Penn, Drexel Pump The Brakes On Real Estate Expansions As Higher Ed Enrollment Drops
College enrollment rates are expected to drop nationwide in the coming years, and University City institutions have taken note.
Real estate leaders at Drexel University and the University of Pennsylvania say they are slowing down their expansions in West Philadelphia and adopting a maintenance mindset after years of high-profile construction projects.
“There’s just fewer students going to school,” Anthony Bracali, Drexel associate vice president for planning, design and construction, said Tuesday during Bisnow’s Philadelphia Education Real Estate Conference at the Hilton Philadelphia at Penn's Landing.
“Many colleges and universities are fighting that trend right now,” he added.
While doubts about higher education and the large amount of debt it often requires are increasingly common among younger generations, historic birth rates are also a major part of the equation.
Students born during an uptick ahead of the 2008 financial crisis have been keeping many institutions afloat, Bloomberg reported. Nearly two decades later, that baby boom is burning off in the form of lower college enrollment.
The total number of annual U.S. high school graduates peaked in 2025 and is expected to decline by 13% through 2041, according to Western Interstate Commission for Higher Education data cited by the College Board.
Even coveted institutions like Penn, which had the seventh-largest endowment in the nation last year, are pulling back.
“There’s a shift in focus of investing in our new facilities to ensure they continue to meet and perform to this current standard of education and research,” Penn Senior Vice President of Facilities and Real Estate Anne Papageorge said.
Other schools in Pennsylvania were absorbed by larger institutions or have shuttered altogether.
Cabrini University shut down in 2024 and offloaded its Radnor campus to nearby Villanova University.
In West Philly, the University of the Sciences campus was absorbed by St. Joseph’s University in 2022. That real estate was then sold to student housing developer Michael Karp’s nonprofit, Belmont Neighborhood Educational Alliance, last year.
That move drew the ire of the neighborhood’s council member, Jamie Gauthier, who proposed an overlay requiring community and Planning Commission oversight when colleges try to sell large tracts of land. The city council passed the proposal via a 16-1 vote in December, but Mayor Cherelle Parker elected to take no action on it the following month.
Drexel has shifted its mindset following years of rapid expansion and high-profile public-private partnerships under former President John Fry, who is now leading Temple University.
“We’ve been really focused on resizing and thinking about our footprint,” Bracali said.
Bracali said deferred maintenance is a major focus of his, but it isn’t a popular topic among the school’s donors.
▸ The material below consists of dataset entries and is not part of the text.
(* ===== verification/RaftReplication.v ===== *)
(** * Log replication: AppendEntries, repair of a follower, commit

    The handler of AppendEntries on every branch; what an iteration of
    [replicateTo] does to the next index when the follower has answered; and
    the commit rule. *)
From S2P Require Import Prelude RaftNode RaftLog RaftInv RaftEvolve.

Section replication.
Context {Cmd : Type} `{!Gob Cmd, !GobOk Cmd}.
Implicit Types (rf : Raft Cmd) (env : Env) (args : AppendEntriesArgs Cmd).

(** ** AppendEntries *)

Lemma AppendEntries_entry env args rf :
  ∃ rf1, updateLastHeartbeatLocked env
           (if decide (args.(aeTerm) > rf.(term))
            then stepDownLocked env args.(aeTerm) rf
            else if decide (rf.(rstate) ≠ follower)
                 then set_rstate follower rf else rf) = rf1 ∧
    rf1.(log) = rf.(log) ∧ rf1.(rstate) = follower ∧ rf1.(commitIndex) = rf.(commitIndex) ∧
    rf1.(me) = rf.(me) ∧ rf1.(peers) = rf.(peers) ∧
    (rf.(term) ≤ args.(aeTerm) → rf1.(term) = args.(aeTerm)).
Proof.
  eexists. split; [done|]. simpl. case_decide.
  - unfold stepDownLocked. rewrite decide_True by done. done.
  - case_decide as Hs; simpl; split_and!; try done; try lia.
Qed.

Lemma termAtLocked_ext rf rf' i : rf'.(log) = rf.(log) → termAtLocked rf' i = termAtLocked rf i.
Proof. intros H. unfold termAtLocked. by rewrite H. Qed.

Lemma firstIndexOfTerm_ext rf rf' ct i :
  rf'.(log) = rf.(log) → firstIndexOfTerm rf' ct i = firstIndexOfTerm rf ct i.
Proof.
  intros H. induction i as [|i IH]; [done|]. cbn [firstIndexOfTerm].
  by rewrite (termAtLocked_ext rf rf'), IH by done.
Qed.

(** The request is consistent with the log of [rf]. *)
Definition consistent args rf : Prop :=
  args.(aePrevLogIndex) ≤ lastLogIndexLocked rf ∧
  termAtLocked rf args.(aePrevLogIndex) = args.(aePrevLogTerm).

Lemma AppendEntries_reject_old env args rf :
  args.(aeTerm) < rf.(term) → AppendEntries env args rf = (rf, mkAEReply rf.(term) false 0 0).
Proof. intros H. unfold AppendEntries. by rewrite decide_True. Qed.

(** The rejection of an inconsistent request of a current leader. *)
Lemma AppendEntries_reject env args rf :
  rf.(term) ≤ args.(aeTerm) → 0 ≤ args.(aePrevLogIndex) → ¬ consistent args rf →
  ∃ rf' r, AppendEntries env args rf = (rf', r) ∧
    rf'.(log) = rf.(log) ∧ rf'.(commitIndex) = rf.(commitIndex) ∧
    rf'.(term) = args.(aeTerm) ∧ rf'.(rstate) = follower ∧
    r = (if decide (args.(aePrevLogIndex) > lastLogIndexLocked rf)
         then mkAEReply rf.(term) false (-1) (len rf.(log))
         else let ct := termAtLocked rf args.(aePrevLogIndex) in
              mkAEReply rf.(term) false ct
                (firstIndexOfTerm rf ct (Z.to_nat args.(aePrevLogIndex)))).
Proof.
  intros Ht Hp Hc. unfold AppendEntries. cbv zeta. rewrite decide_False by lia.
  destruct (AppendEntries_entry env args rf) as (rf1 & -> & Hl & Hf & Hci & _ & _ & Hterm).
  specialize (Hterm Ht). unfold consistent, lastLogIndexLocked in *. rewrite Hl.
  case_decide as Hs.
  - do 2 eexists. split; [done|]. split_and!; [done..|]. f_equal. lia.
  - rewrite (termAtLocked_ext rf rf1) by done.
    rewrite decide_True by (split; [lia|]; intros E; apply Hc; split; [lia|done]).
    do 2 eexists. split; [done|]. split_and!; [done..|].
    by rewrite (firstIndexOfTerm_ext rf rf1).
Qed.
Drexel is now in the process of reducing its lease load and consolidating its office space.
He drew a parallel between this activity and the way many corporations shrank their office footprints in the wake of the pandemic.
“Institutions are always trailing what corporate America is doing,” he said.
But Bracali said Drexel remains dedicated to providing quality physical spaces for its student population.
He said the goal is to “do things that are student-focused and student life-focused to try to reposition ourselves.”